As was the case in Georgia, the AP found a sizable percentage of Republican early ballots were cast by voters who participated in the Democratic primary two years ago. Specifically, more than 14% of the 38,000 early or absentee votes cast in the Cawthorn race — more than 5,400 voters — came from a Democratic 2020 primary voter.

Cawthorn lost his primary by fewer than 1,500 votes.

Back in Georgia, Raffensperger’s team pushed back on the idea that he won the GOP primary because of Democrats. The team suggested that a number of crossover voters were actually Republicans who voted Democratic in recent years to protest Trump.

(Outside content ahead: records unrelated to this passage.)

Fixpoint parseBareword_loop (fuel : nat) (sc : Scanner) (i : nat) (out : gostring)
  : option (Scanner * parsed) :=
  match peek sc with
  | None =>
      if is_empty out
      then Some (sc, (slice_from (s sc) i, None))
      else Some (sc, (out ++ slice_from (s sc) i, None))
  | Some b =>
      match fuel with
      | O => None
      | S fuel' =>
          if isSpace b
          then Some (sc, (out ++ slice (s sc) i (pos sc), None))
          else if isQuote1 b
          then let out := out ++ slice (s sc) i (pos sc) in
               match parseQuote1 sc with
               | None => None
               | Some (sc', (_, Some err)) => Some (sc', (out, Some err))
               | Some (sc', (inner, None)) =>
                   parseBareword_loop fuel' sc' (pos sc') (out ++ inner)
               end
          else if isQuote2 b
          then let out := out ++ slice (s sc) i (pos sc) in
               match parseQuote2 sc with
               | None => None
               | Some (sc', (_, Some err)) => Some (sc', (out, Some err))
               | Some (sc', (inner, None)) =>
                   parseBareword_loop fuel' sc' (pos sc') (out ++ inner)
               end
          else if byte_eqb b ch_nl
          then Some (sc, (out ++ slice (s sc) i (pos sc), None))
          else if byte_eqb b ch_backslash
          then let out := out ++ slice (s sc) i (pos sc) in
               match parseBackslashEscape sc with
               | (sc', (_, Some err)) => Some (sc', (out, Some err))
               | (sc', (escaped, None)) =>
                   parseBareword_loop fuel' sc' (pos sc') (out ++ escaped)
               end
          else parseBareword_loop fuel' (advance sc) i out
      end
  end.

Definition parseBareword (sc : Scanner) : option (Scanner * parsed) :=
  parseBareword_loop (remaining sc) sc (pos sc) [].

(** ** Dedent *)

(** [strings.Split(str, "\n")]: never empty, one more line than newlines. *)
Fixpoint splitLines (str : gostring) : list gostring :=
  match str with
  | [] => [[]]
  | b :: rest =>
      if byte_eqb b ch_nl then [] :: splitLines rest
      else match splitLines rest with
           | l :: ls => (b :: l) :: ls
           | [] => [[b]]
           end
  end.

(** [strings.Join(parts, sep)]. *)
Fixpoint Join (parts : list gostring) (sep : gostring) : gostring :=
  match parts with
  | [] => []
  | p :: rest =>
      match rest with
      | [] => p
      | _ :: _ => p ++ sep ++ Join rest sep
      end
  end.

(** The six ASCII bytes of Go's [unicode.IsSpace]: tab, newline, vertical
    tab, form feed, carriage return, space. *)
Definition asciiSpace (c : N) : bool :=
  ((9 <=? c) && (c <=? 13) || (c =? 32))%N.

(** [strings.TrimSpace(line) == ""].  [TrimSpace] strips the runes of
    [unicode.IsSpace] from both ends, so the result is empty exactly when the
    line is a sequence of UTF-8 encoded white space: the six ASCII bytes,
    U+0085 and U+00A0 (two bytes after 0xC2), U+1680 (E1 9A 80), U+2000 to
    U+200A, U+2028, U+2029, U+202F (E2 80 ..), U+205F (E2 81 9F) and U+3000
    (E3 80 80).  Any other byte, or a truncated sequence, is a rune that is
    not white space and stays. *)
Fixpoint TrimSpace_is_empty (line : gostring) : bool :=
  match line with
  | [] => true
  | b0 :: r0 =>
      let c0 := byte_val b0 in
      if (c0 <? 128)%N then asciiSpace c0 && TrimSpace_is_empty r0
      else
        match r0 with
        | [] => false
        | b1 :: r1 =>
            let c1 := byte_val b1 in
            if ((c0 =? 194) && ((c1 =? 133) || (c1 =? 160)))%N
            then TrimSpace_is_empty r1
            else
              match r1 with
              | [] => false
              | b2 :: r2 =>
                  let c2 := byte_val b2 in
                  if ((c0 =? 225) && (c1 =? 154) && (c2 =? 128)
                      || (c0 =? 226) && (c1 =? 128)
                         && ((128 <=? c2) && (c2 <=? 138)
                             || (c2 =? 168) || (c2 =? 169) || (c2 =? 175))
                      || (c0 =? 226) && (c1 =? 129) && (c2 =? 159)
                      || (c0 =? 227) && (c1 =? 128) && (c2 =? 128))%N
                  then TrimSpace_is_empty r2
                  else false
              end
        end
  end.

(** The inner loop of [dedent]: the leading run of spaces and tabs.  The
    source ranges over runes; a space or a tab is a rune of one byte and no
    byte of a longer rune equals either, so the run is the same byte by
    byte. *)
Fixpoint leadingWS (line : gostring) : gostring :=
  match line with
  | [] => []
  | b :: rest =>
      if byte_eqb b ch_space || byte_eqb b ch_tab
      then b :: leadingWS rest
      else []
  end.

(** One round of the prefix loop: the bytes on which [commonPrefix] and [ws]
    agree, up to the first mismatch or the end of the shorter. *)
Fixpoint newCommon (commonPrefix ws : gostring) : gostring :=
  match commonPrefix, ws with
  | x :: cp, y :: ws' => if byte_eqb x y then x :: newCommon cp ws' else []
  | _, _ => []
  end.

Definition dedentLine (commonPrefix line : gostring) : gostring :=
  let prefixLen := length commonPrefix in
  if TrimSpace_is_empty line then line
  else if (prefixLen <=? length line)
          && gostring_eqb (firstn prefixLen line) commonPrefix
  then skipn prefixLen line
  else line.

Definition dedent (str : gostring) : gostring :=
  if is_empty str then str
  else
    let lines := splitLines str in
    if length lines <=? 1 then str
    else
      let nonEmptyLines :=
        filter (fun l => negb (TrimSpace_is_empty l)) lines in
      let leadingWhitespace := map leadingWS nonEmptyLines in
      match leadingWhitespace with
      | [] => str
      | first :: others =>
          let commonPrefix := fold_left newCommon others first in
          if is_empty commonPrefix then str
          else Join (map (dedentLine commonPrefix) lines) [ch_nl]
      end.

(** ** Brace blocks and the scan step *)

Fixpoint parseBrace_loop (fuel : nat) (sc : Scanner) (i : nat) (out : gostring)
                         (stack : Z) : option (Scanner * parsed) :=
  match peek sc with
  | None => Some (sc, ([], Some (errorAt sc "got EOF in opening brace")))
  | Some b =>
      match fuel with
      | O => None
      | S fuel' =>
          if byte_eqb b ch_backslash
          then let out := out ++ slice (s sc) i (pos sc) in
               match parseBraceEscape sc with
               | (sc', (_, Some err)) => Some (sc', (out, Some err))
               | (sc', (escaped, None)) =>
                   parseBrace_loop fuel' sc' (pos sc') (out ++ escaped) stack
               end
          else if byte_eqb b ch_lbrace
          then parseBrace_loop fuel' (advance sc) i out (int_add stack 1)
          else if byte_eqb b ch_rbrace
          then let stack := int_sub stack 1 in
               if (stack =? 0)%Z
               then let out := out ++ slice (s sc) i (pos sc) in
                    Some (advance sc, (dedent out, None))
               else parseBrace_loop fuel' (advance sc) i out stack
          else parseBrace_loop fuel' (advance sc) i out stack
      end
  end.

Definition parseBrace (sc : Scanner) : option (Scanner * parsed) :=
  let sc := advance sc in
  parseBrace_loop (remaining sc) sc (pos sc) [] 1.

(** What [Next] returns: [(args, body, err)].  Go's nil slice and its empty
    slice are both the empty list; the body is a Go string, so a command
    without a body and a command with an empty one both carry the empty
    string. *)
Definition command := (list gostring * gostring * option error)%type.

(** One iteration of the loop of [Next] either goes round again or
    returns. *)
Inductive step :=
| Continue (sc : Scanner) (args : list gostring)
| Return (sc : Scanner) (r : command).

(** The body of the loop of [Next], at byte [b] under the cursor.  [body] is
    still the empty string wherever it is returned without being assigned.
    When no case of the switch applies the iteration changes nothing. *)
Definition Next_body (sc : Scanner) (b : byte) (args : list gostring)
  : option step :=
  let body : gostring := [] in
  if isSpace b then Some (Continue (advance sc) args)
  else if isBareword b || isQuote1 b || isQuote2 b || byte_eqb b ch_backslash
  then match parseBareword sc with
       | None => None
       | Some (sc', (_, Some err)) => Some (Return sc' (args, body, Some err))
       | Some (sc', (arg, None)) => Some (Continue sc' (args ++ [arg]))
       end
  else if isBackQuote b
  then match parseBackQuote sc with
       | None => None
       | Some (sc', (_, Some err)) => Some (Return sc' (args, body, Some err))
       | Some (sc', (arg, None)) => Some (Continue sc' (args ++ [arg]))
       end
  else if isLeftBrace b
  then match parseBrace sc with
       | None => None
       | Some (sc', (body, err)) => Some (Return sc' (args, body, err))
       end
  else if isNewLine b
  then let sc := advance sc in
       if 0 <? length args
       then Some (Return sc (args, body, None))
       else Some (Continue sc args)
  else Some (Continue sc args).

Fixpoint Next_loop (fuel : nat) (sc : Scanner) (args : list gostring)
  : option (Scanner * command) :=
  match peek sc with
  | None =>
      if length args =? 0
      then Some (sc, ([], [], Some io_EOF))
      else Some (sc, (args, [], None))
  | Some b =>
      match fuel with
      | O => None
      | S fuel' =>
          match Next_body sc b args with
          | None => None
          | Some (Return sc' r) => Some (sc', r)
          | Some (Continue sc' args') => Next_loop fuel' sc' args'
          end
      end
  end.

(** [Next fuel sc]: the scan step, with [fuel] iterations of its loop at
    hand. *)
Definition Next (fuel : nat) (sc : Scanner) : option (Scanner * command) :=
  Next_loop fuel sc [].

(** The Go results of a call, without the scanner left behind. *)
Definition results (r : option (Scanner * command)) : option command :=
  match r with
  | Some (_, c) => Some c
  | None => None
  end.

(** ** The formatter *)

Definition byte_of_Z (z : Z) : byte := ascii_of_N (Z.to_N z).
Definition Z_of_byte (b : byte) : Z := Z.of_N (byte_val b).

Definition lowerhex (d : Z) : byte :=
  nth (Z.to_nat d) (bytes "0123456789abcdef") "0"%char.

(** [`\x`] followed by the two hexadecimal digits of the byte [c]:
    [fmt.Sprintf("\\x%02x", b)], and the same bytes in [strconv]. *)
Definition hexEscape (c : Z) : gostring :=
  [ch_backslash; "x"%char; lowerhex (Z.shiftr c 4); lowerhex (Z.land c 15)].

Definition isBarewordString (str : gostring) : bool :=
  if is_empty str then false
  else forallb (fun b => negb (negb (isBareword b) || byte_eqb b ch_backslash))
               str.

(** [strings.ContainsAny(str, chars)], for [chars] made of ASCII bytes. *)
Definition ContainsAny (str chars : gostring) : bool :=
  existsb (fun b => existsb (byte_eqb b) chars) str.

(** One round of the manual quoting loop of [quoteArg]. *)
Definition quoteByte (b : byte) : gostring :=
  if byte_eqb b ch_dquote then [ch_backslash; ch_dquote]
  else if byte_eqb b ch_backslash then [ch_backslash; ch_backslash]
  else if byte_eqb b ch_lbrace then [ch_backslash; ch_lbrace]
  else if byte_eqb b ch_rbrace then [ch_backslash; ch_rbrace]
  else if byte_eqb b ch_nl then [ch_backslash; "n"%char]
  else if byte_eqb b ch_cr then [ch_backslash; "r"%char]
  else if byte_eqb b ch_tab then [ch_backslash; "t"%char]
  else if (byte_val b <? 32)%N then hexEscape (Z_of_byte b)
  else [b].

(** *** Go's [strconv.Quote]

    [quoteArg] hands the arguments without braces to [strconv.Quote] of the
    Go library.  It is modelled here after the library: [utf8] decoding and
    encoding, [appendEscapedRune] for the double quote, and [IsPrint], whose
    tables for the runes beyond Latin-1 are a parameter. *)

Definition RuneError : Z := 65533.

Local Open Scope Z_scope.

(** [utf8.DecodeRuneInString]: the rune at the head of [str] and its width;
    an invalid or truncated encoding is [RuneError] of width 1. *)
Definition DecodeRuneInString (str : gostring) : Z * nat :=
  match str with
  | [] => (RuneError, 0%nat)
  | b0 :: r0 =>
      let s0 := Z_of_byte b0 in
      if s0 <? 128 then (s0, 1%nat)
      else if (s0 <? 194) || (244 <? s0) then (RuneError, 1%nat)
      else
        let lo := if s0 =? 224 then 160 else if s0 =? 240 then 144 else 128 in
        let hi := if s0 =? 237 then 159 else if s0 =? 244 then 143 else 191 in
        match r0 with
        | [] => (RuneError, 1%nat)
        | b1 :: r1 =>
            let s1 := Z_of_byte b1 in
            if s0 <? 224
            then if (s1 <? lo) || (hi <? s1) then (RuneError, 1%nat)
                 else (Z.lor (Z.shiftl (Z.land s0 31) 6) (Z.land s1 63), 2%nat)
            else
              match r1 with
              | [] => (RuneError, 1%nat)
              | b2 :: r2 =>
                  let s2 := Z_of_byte b2 in
                  if s0 <? 240
                  then if (s1 <? lo) || (hi <? s1) then (RuneError, 1%nat)
                       else if (s2 <? 128) || (191 <? s2) then (RuneError, 1%nat)
                       else (Z.lor (Z.shiftl (Z.land s0 15) 12)
                               (Z.lor (Z.shiftl (Z.land s1 63) 6) (Z.land s2 63)),
                             3%nat)
                  else
                    match r2 with
                    | [] => (RuneError, 1%nat)
                    | b3 :: _ =>
                        let s3 := Z_of_byte b3 in
                        if (s1 <? lo) || (hi <? s1) then (RuneError, 1%nat)
                        else if (s2 <? 128) || (191 <? s2) then (RuneError, 1%nat)
                        else if (s3 <? 128) || (191 <? s3) then (RuneError, 1%nat)
                        else (Z.lor (Z.shiftl (Z.land s0 7) 18)
                                (Z.lor (Z.shiftl (Z.land s1 63) 12)
                                   (Z.lor (Z.shiftl (Z.land s2 63) 6)
                                          (Z.land s3 63))),
                              4%nat)
                    end
              end
        end
  end.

“It is clear that Brad Raffensperger carried a majority of the Republican vote here in the state of Georgia, and that there are people who stopped voting in Republican primaries after 2016 who are now reengaged,” said Jordan Fuchs, a consultant to the Raffensperger campaign.

An AP examination of voting records from before the Trump era shows at least a portion of Georgia’s 37,000 party switchers in 2022 had been in the Republican camp before Trump took office. Roughly between 9,000 to 13,000 voted Republican in the 2010, 2012 and 2014 primaries, according to the L2 data.

Trump allies in the state, caught off guard by the crossover trend, were furious.

“It was a Democratic version of ‘Operation Chaos,’” said Debbie Dooley, president of the Atlanta Tea Party, referring to the secret Nixon-era push to infiltrate liberal groups. “I did not realize just how heavily the Democrats were going to cross over.”

Dooley launched a petition late last week to close Georgia’s Republican primaries to non-Republicans. More than a dozen states have closed, or partially closed, primaries that block members of opposing parties from participating.

Meanwhile, Kinzinger said he’s already crafting plans to execute a similar playbook in coming primaries in Michigan, Wyoming, and Alaska. In addition to helping Sen. Lisa Murkowski, the Alaska Republican who voted to convict Trump in his second impeachment trial, Kinzinger said he’s weighing whether to invest resources in trying to block former Gov. Sarah Palin’s congressional bid.

“Donald Trump came in and took over the Republican Party with nationalism,” Kinzinger said. “The American people have every right to determine who represents them in a congressional district, and if that’s in a primary, that’s in a primary. If they want to take back the Republican Party from the liar, they can do that, and I’m certainly going to help them.”